# Aim of the task
Starting at the line that holds "(* ===== verification/Reconcile.v ===== *)" and stopping at the line that holds "CDestroyWithDesired (ref : string)", restate the records below word for word, with both of those lines included.

# Material supplied
*-*-*

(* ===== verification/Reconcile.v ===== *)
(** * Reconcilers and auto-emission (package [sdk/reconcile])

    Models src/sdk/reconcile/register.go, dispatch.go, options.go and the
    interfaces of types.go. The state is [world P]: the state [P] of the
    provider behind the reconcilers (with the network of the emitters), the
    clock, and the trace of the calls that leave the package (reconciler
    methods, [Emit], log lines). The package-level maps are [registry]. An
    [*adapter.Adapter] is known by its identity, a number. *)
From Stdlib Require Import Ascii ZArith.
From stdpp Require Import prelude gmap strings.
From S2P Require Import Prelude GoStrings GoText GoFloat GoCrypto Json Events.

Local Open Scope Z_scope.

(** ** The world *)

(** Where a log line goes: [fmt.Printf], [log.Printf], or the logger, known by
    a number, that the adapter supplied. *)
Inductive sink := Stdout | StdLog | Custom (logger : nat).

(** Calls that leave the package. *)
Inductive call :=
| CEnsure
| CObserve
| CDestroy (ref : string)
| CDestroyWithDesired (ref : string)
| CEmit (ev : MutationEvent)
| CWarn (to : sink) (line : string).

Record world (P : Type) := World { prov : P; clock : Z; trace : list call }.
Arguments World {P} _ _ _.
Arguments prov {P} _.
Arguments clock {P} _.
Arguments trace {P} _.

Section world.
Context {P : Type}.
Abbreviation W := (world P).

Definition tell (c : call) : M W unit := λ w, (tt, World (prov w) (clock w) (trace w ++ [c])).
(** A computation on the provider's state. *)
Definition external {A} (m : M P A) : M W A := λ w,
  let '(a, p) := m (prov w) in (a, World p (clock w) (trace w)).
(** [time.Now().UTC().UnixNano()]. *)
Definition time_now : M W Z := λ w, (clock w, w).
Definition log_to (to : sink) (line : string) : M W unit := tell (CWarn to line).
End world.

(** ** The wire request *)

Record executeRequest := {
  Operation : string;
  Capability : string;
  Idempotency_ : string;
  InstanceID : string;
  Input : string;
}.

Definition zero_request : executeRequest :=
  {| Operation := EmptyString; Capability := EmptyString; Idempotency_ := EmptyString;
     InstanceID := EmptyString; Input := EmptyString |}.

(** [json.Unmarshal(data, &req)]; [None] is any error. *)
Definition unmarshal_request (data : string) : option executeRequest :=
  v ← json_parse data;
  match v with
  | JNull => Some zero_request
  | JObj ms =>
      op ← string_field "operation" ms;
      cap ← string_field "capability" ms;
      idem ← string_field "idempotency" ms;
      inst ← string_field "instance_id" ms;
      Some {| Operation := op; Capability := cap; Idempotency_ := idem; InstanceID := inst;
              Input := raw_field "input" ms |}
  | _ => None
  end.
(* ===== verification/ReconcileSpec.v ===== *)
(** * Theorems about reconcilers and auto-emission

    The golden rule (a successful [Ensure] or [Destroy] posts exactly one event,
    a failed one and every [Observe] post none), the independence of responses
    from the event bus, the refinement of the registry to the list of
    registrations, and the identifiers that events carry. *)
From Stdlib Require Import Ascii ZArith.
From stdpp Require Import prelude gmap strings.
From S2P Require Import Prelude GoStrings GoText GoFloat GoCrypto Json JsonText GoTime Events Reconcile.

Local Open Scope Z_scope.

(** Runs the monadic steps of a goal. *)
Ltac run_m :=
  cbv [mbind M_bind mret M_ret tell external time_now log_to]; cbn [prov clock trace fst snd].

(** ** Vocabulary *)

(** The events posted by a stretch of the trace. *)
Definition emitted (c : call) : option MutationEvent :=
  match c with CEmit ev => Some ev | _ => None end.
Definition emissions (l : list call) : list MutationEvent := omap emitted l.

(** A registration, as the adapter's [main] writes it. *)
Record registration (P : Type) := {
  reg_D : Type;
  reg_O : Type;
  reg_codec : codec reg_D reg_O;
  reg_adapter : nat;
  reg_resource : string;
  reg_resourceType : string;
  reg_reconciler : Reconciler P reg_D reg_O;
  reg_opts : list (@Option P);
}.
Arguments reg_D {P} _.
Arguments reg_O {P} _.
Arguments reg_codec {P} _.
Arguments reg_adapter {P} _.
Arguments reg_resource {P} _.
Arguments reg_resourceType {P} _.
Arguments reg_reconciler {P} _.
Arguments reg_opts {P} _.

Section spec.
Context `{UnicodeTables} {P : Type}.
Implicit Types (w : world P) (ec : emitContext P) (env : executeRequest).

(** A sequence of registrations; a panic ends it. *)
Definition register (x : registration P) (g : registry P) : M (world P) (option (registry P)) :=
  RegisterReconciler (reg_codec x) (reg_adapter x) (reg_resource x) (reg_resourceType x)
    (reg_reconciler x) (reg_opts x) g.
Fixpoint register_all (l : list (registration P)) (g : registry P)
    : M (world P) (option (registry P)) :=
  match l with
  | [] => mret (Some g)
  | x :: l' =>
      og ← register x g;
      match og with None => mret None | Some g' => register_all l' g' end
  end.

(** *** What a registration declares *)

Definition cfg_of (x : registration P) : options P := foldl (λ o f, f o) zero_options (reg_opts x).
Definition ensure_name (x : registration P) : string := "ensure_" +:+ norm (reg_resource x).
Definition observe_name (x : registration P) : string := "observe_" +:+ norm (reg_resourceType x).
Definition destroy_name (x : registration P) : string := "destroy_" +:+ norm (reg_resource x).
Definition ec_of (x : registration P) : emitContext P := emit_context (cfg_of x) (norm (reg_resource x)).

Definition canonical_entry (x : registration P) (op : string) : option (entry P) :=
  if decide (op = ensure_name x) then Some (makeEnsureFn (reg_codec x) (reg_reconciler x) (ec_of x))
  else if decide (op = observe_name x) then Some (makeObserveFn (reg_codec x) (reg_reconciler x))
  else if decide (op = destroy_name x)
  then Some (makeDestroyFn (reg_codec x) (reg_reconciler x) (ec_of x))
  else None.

*-*-*

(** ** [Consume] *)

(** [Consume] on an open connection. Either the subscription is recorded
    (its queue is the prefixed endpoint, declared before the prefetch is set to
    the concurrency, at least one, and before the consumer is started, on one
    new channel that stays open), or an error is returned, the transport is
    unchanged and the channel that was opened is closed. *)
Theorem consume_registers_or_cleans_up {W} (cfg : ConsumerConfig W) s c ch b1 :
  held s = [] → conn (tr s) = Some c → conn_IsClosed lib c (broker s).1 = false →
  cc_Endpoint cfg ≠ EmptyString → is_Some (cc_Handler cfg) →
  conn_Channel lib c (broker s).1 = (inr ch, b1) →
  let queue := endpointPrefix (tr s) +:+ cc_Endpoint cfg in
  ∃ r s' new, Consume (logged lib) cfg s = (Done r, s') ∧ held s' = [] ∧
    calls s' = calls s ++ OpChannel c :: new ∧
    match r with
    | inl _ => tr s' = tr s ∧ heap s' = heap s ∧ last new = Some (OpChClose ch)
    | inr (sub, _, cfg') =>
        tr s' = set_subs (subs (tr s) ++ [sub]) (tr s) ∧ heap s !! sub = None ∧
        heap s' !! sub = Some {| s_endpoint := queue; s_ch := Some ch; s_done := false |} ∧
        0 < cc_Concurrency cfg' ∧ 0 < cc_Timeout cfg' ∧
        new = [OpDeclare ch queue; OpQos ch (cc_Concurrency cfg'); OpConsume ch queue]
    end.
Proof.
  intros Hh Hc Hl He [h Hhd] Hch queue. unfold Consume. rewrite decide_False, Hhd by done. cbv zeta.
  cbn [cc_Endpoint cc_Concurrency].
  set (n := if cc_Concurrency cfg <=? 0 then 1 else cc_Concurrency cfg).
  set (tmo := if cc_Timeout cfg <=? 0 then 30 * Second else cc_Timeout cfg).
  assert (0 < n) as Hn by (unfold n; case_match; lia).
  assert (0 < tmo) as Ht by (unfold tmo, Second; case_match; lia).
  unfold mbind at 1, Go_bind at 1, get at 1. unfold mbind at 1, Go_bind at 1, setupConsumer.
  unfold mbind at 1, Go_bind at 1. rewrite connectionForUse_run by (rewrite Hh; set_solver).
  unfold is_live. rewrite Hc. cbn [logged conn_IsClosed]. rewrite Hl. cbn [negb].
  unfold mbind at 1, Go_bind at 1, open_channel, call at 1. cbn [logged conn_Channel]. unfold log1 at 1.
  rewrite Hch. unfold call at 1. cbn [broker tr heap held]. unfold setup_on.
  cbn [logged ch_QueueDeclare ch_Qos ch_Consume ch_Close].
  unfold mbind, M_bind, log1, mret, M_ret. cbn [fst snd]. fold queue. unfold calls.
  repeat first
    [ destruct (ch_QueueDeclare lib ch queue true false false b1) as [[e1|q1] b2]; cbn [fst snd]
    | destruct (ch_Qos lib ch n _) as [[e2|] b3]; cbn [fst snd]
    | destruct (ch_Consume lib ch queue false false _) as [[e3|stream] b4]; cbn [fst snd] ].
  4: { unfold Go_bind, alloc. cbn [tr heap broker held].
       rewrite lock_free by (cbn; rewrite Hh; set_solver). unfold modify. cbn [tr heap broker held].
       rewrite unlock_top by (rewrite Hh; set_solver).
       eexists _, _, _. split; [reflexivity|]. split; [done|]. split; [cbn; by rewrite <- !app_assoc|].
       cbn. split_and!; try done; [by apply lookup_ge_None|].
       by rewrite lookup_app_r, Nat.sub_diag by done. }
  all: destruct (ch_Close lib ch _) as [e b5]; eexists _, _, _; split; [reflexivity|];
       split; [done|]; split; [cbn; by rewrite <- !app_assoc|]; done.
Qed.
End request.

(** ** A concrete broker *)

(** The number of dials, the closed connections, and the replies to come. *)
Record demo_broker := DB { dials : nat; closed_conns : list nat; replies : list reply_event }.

*-*-*

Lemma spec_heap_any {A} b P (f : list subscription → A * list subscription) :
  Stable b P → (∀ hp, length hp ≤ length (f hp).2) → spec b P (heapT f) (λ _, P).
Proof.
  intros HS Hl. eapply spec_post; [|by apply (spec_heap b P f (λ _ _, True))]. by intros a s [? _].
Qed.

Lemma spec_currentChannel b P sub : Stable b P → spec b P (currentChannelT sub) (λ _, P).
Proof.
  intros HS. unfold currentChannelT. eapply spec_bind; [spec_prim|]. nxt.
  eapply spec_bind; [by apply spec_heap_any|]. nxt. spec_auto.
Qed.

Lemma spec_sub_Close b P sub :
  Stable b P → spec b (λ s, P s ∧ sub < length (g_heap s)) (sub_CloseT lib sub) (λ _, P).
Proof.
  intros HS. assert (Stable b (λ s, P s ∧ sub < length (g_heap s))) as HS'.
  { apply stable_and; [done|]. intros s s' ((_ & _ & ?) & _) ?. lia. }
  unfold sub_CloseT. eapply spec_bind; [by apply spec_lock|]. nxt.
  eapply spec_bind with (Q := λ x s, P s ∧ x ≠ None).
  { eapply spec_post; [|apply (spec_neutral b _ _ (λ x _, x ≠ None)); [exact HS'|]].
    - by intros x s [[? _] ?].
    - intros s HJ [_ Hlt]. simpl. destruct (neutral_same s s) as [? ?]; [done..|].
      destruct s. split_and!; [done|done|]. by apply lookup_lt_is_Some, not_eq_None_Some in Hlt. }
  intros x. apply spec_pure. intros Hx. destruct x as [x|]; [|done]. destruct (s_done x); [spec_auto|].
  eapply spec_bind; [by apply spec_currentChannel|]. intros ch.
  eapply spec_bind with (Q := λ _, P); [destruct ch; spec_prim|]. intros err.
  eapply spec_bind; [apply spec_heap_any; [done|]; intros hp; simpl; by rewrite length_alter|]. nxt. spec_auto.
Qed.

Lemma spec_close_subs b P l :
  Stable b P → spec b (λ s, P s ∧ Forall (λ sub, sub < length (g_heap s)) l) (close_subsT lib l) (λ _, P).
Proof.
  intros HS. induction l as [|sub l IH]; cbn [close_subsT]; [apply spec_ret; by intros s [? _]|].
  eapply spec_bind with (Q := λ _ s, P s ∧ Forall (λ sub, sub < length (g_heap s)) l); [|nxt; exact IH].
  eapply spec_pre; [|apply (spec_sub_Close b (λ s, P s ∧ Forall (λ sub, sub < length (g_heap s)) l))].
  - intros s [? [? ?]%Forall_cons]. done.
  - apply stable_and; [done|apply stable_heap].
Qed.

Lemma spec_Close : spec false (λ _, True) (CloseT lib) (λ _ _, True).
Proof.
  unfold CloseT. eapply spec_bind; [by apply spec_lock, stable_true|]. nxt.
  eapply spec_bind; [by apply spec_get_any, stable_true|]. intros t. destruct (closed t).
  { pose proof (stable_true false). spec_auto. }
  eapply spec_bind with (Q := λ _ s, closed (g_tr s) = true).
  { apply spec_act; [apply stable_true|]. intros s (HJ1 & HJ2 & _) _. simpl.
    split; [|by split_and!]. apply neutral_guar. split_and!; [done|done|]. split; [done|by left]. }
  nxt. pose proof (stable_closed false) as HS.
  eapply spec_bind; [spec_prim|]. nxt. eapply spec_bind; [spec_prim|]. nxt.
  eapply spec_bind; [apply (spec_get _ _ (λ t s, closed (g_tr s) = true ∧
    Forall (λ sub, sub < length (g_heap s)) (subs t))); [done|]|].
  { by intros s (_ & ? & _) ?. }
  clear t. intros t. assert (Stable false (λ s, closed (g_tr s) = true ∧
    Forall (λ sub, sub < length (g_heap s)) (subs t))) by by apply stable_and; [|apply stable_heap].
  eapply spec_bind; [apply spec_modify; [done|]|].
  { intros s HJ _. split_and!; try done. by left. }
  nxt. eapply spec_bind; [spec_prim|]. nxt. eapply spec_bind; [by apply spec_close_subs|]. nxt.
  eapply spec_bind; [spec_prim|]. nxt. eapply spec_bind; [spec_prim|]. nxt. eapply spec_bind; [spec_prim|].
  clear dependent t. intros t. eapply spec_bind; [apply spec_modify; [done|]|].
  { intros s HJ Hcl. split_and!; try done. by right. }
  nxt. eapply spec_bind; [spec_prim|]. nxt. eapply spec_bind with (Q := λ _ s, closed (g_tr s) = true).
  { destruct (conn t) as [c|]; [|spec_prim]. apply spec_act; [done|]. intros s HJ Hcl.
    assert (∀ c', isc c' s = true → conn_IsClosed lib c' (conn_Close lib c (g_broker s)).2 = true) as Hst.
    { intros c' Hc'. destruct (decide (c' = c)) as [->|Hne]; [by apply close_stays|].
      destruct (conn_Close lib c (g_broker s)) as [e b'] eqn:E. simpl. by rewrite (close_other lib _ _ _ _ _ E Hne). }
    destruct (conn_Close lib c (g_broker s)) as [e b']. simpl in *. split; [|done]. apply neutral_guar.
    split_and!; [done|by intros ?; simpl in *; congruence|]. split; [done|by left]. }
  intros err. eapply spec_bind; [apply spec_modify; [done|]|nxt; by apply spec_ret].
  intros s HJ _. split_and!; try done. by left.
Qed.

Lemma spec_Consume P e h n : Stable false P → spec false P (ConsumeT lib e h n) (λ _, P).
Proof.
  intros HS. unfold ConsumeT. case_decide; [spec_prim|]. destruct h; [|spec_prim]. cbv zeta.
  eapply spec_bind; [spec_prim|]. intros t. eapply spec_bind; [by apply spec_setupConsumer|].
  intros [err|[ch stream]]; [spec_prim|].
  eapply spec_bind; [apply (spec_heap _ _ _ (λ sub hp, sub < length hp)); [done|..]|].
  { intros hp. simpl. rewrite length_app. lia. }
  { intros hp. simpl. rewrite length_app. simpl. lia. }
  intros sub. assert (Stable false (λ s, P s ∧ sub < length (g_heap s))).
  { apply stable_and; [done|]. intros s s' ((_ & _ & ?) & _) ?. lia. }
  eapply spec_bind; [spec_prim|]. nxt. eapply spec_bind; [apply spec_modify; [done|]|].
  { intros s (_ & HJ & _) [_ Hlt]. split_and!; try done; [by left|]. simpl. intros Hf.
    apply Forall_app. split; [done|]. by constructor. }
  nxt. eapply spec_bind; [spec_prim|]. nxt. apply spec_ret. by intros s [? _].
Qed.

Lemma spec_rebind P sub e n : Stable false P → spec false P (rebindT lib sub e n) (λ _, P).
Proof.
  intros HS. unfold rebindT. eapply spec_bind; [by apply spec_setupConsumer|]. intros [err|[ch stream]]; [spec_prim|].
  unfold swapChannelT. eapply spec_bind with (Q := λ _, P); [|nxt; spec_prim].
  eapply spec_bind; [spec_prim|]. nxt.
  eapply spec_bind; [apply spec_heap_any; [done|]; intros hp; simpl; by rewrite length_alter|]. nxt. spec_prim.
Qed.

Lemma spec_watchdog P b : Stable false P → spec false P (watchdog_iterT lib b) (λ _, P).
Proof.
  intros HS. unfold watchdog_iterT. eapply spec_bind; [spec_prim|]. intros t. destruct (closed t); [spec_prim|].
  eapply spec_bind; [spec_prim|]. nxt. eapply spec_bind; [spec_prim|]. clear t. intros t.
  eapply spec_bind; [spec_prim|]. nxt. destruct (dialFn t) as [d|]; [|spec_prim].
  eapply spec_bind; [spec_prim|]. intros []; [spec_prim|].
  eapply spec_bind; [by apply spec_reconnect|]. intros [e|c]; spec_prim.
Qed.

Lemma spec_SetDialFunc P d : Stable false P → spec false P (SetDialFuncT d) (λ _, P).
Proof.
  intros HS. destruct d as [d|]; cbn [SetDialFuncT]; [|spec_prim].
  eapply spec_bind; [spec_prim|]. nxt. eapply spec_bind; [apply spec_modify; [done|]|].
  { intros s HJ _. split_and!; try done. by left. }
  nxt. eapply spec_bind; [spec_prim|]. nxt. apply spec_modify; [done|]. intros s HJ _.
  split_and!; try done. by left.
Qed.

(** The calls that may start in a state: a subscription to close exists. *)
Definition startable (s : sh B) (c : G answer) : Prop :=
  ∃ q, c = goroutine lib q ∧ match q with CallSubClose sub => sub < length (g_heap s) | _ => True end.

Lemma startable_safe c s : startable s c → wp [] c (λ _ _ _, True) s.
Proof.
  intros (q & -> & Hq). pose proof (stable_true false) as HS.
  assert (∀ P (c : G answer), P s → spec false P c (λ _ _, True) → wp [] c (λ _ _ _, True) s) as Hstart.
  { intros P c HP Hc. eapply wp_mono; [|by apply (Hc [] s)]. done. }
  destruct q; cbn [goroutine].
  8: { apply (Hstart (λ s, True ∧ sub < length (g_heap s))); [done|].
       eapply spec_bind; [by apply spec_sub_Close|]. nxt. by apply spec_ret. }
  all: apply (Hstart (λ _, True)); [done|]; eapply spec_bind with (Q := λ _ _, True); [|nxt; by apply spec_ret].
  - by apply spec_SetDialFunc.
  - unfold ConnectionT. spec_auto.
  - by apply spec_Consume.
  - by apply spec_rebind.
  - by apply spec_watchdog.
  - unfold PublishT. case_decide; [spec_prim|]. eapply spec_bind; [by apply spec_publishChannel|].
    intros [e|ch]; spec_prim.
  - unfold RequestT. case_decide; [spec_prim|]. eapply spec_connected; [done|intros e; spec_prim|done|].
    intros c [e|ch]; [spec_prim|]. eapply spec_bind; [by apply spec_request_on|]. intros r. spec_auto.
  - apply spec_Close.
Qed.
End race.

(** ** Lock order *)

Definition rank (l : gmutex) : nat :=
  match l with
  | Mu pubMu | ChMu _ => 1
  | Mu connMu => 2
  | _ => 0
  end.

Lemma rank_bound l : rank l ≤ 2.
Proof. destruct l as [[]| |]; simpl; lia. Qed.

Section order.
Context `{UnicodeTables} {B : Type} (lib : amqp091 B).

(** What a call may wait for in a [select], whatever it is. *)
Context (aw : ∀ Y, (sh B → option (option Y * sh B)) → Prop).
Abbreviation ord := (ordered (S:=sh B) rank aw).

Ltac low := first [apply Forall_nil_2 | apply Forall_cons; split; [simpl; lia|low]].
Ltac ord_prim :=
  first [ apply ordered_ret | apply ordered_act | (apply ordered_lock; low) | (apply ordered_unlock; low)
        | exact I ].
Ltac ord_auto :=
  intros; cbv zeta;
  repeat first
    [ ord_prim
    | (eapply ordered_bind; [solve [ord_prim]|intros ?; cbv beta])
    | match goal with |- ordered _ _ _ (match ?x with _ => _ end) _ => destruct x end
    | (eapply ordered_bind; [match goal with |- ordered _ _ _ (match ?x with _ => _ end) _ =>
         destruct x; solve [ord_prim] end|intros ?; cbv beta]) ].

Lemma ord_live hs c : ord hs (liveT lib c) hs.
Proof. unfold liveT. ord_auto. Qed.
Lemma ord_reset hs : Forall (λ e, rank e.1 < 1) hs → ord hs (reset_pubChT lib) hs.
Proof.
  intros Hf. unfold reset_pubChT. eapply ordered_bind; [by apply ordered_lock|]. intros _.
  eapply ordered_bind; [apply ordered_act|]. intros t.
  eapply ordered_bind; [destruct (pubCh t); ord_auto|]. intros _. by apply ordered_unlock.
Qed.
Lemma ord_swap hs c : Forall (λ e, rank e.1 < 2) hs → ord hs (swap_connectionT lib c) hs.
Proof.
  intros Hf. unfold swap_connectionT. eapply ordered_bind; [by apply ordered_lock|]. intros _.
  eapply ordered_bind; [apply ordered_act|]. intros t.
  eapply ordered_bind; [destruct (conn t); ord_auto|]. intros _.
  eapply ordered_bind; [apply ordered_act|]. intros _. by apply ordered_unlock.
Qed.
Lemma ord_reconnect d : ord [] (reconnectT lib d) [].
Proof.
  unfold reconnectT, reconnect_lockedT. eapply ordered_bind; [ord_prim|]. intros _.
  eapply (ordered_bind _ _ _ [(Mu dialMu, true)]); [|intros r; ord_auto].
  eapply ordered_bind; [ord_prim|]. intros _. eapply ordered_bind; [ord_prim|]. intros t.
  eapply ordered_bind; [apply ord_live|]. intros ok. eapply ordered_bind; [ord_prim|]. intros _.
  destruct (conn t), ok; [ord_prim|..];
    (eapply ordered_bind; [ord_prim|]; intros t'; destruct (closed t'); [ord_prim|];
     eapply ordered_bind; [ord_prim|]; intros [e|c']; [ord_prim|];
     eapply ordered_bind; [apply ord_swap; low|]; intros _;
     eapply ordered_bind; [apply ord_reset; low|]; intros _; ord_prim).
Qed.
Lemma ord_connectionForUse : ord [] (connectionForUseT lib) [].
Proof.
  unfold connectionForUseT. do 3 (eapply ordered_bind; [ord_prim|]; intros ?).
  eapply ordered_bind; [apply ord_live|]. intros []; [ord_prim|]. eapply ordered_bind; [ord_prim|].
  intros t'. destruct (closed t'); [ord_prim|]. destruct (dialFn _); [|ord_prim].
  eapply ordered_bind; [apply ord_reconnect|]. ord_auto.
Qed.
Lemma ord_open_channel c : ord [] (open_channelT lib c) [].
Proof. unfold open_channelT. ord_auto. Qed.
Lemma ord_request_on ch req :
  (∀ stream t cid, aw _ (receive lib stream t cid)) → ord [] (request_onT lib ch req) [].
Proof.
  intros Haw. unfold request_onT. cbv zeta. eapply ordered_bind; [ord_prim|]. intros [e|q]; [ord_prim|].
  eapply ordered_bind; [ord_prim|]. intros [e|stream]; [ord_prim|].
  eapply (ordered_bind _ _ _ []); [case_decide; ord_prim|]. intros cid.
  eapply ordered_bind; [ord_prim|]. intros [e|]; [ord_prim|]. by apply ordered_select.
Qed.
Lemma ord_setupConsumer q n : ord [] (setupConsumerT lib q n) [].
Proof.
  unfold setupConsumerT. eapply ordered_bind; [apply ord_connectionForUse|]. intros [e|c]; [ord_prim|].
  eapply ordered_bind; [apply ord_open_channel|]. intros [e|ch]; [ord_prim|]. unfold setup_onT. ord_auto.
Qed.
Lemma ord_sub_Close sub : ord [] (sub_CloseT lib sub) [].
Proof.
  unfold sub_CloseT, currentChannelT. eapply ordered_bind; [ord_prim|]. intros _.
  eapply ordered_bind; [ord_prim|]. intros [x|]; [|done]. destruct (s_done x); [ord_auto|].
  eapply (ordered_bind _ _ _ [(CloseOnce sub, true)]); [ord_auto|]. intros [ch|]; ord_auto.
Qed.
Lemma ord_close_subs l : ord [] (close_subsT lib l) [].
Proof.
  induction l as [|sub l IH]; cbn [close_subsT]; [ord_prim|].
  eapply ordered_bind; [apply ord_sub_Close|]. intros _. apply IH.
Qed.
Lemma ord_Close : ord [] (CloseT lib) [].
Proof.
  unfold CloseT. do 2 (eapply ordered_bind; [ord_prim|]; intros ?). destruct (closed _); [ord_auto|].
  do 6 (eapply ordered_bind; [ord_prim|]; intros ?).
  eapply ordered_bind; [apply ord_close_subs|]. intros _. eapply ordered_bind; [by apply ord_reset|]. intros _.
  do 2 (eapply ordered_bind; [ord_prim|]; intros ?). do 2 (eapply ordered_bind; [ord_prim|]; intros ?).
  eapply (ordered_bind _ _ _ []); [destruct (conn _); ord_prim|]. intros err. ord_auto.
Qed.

*-*-*

# Response
(* ===== verification/Reconcile.v ===== *)
(** * Reconcilers and auto-emission (package [sdk/reconcile])

    Models src/sdk/reconcile/register.go, dispatch.go, options.go and the
    interfaces of types.go. The state is [world P]: the state [P] of the
    provider behind the reconcilers (with the network of the emitters), the
    clock, and the trace of the calls that leave the package (reconciler
    methods, [Emit], log lines). The package-level maps are [registry]. An
    [*adapter.Adapter] is known by its identity, a number. *)
From Stdlib Require Import Ascii ZArith.
From stdpp Require Import prelude gmap strings.
From S2P Require Import Prelude GoStrings GoText GoFloat GoCrypto Json Events.

Local Open Scope Z_scope.

(** ** The world *)

(** Where a log line goes: [fmt.Printf], [log.Printf], or the logger, known by
    a number, that the adapter supplied. *)
Inductive sink := Stdout | StdLog | Custom (logger : nat).

(** Calls that leave the package. *)
Inductive call :=
| CEnsure
| CObserve
| CDestroy (ref : string)
| CDestroyWithDesired (ref : string)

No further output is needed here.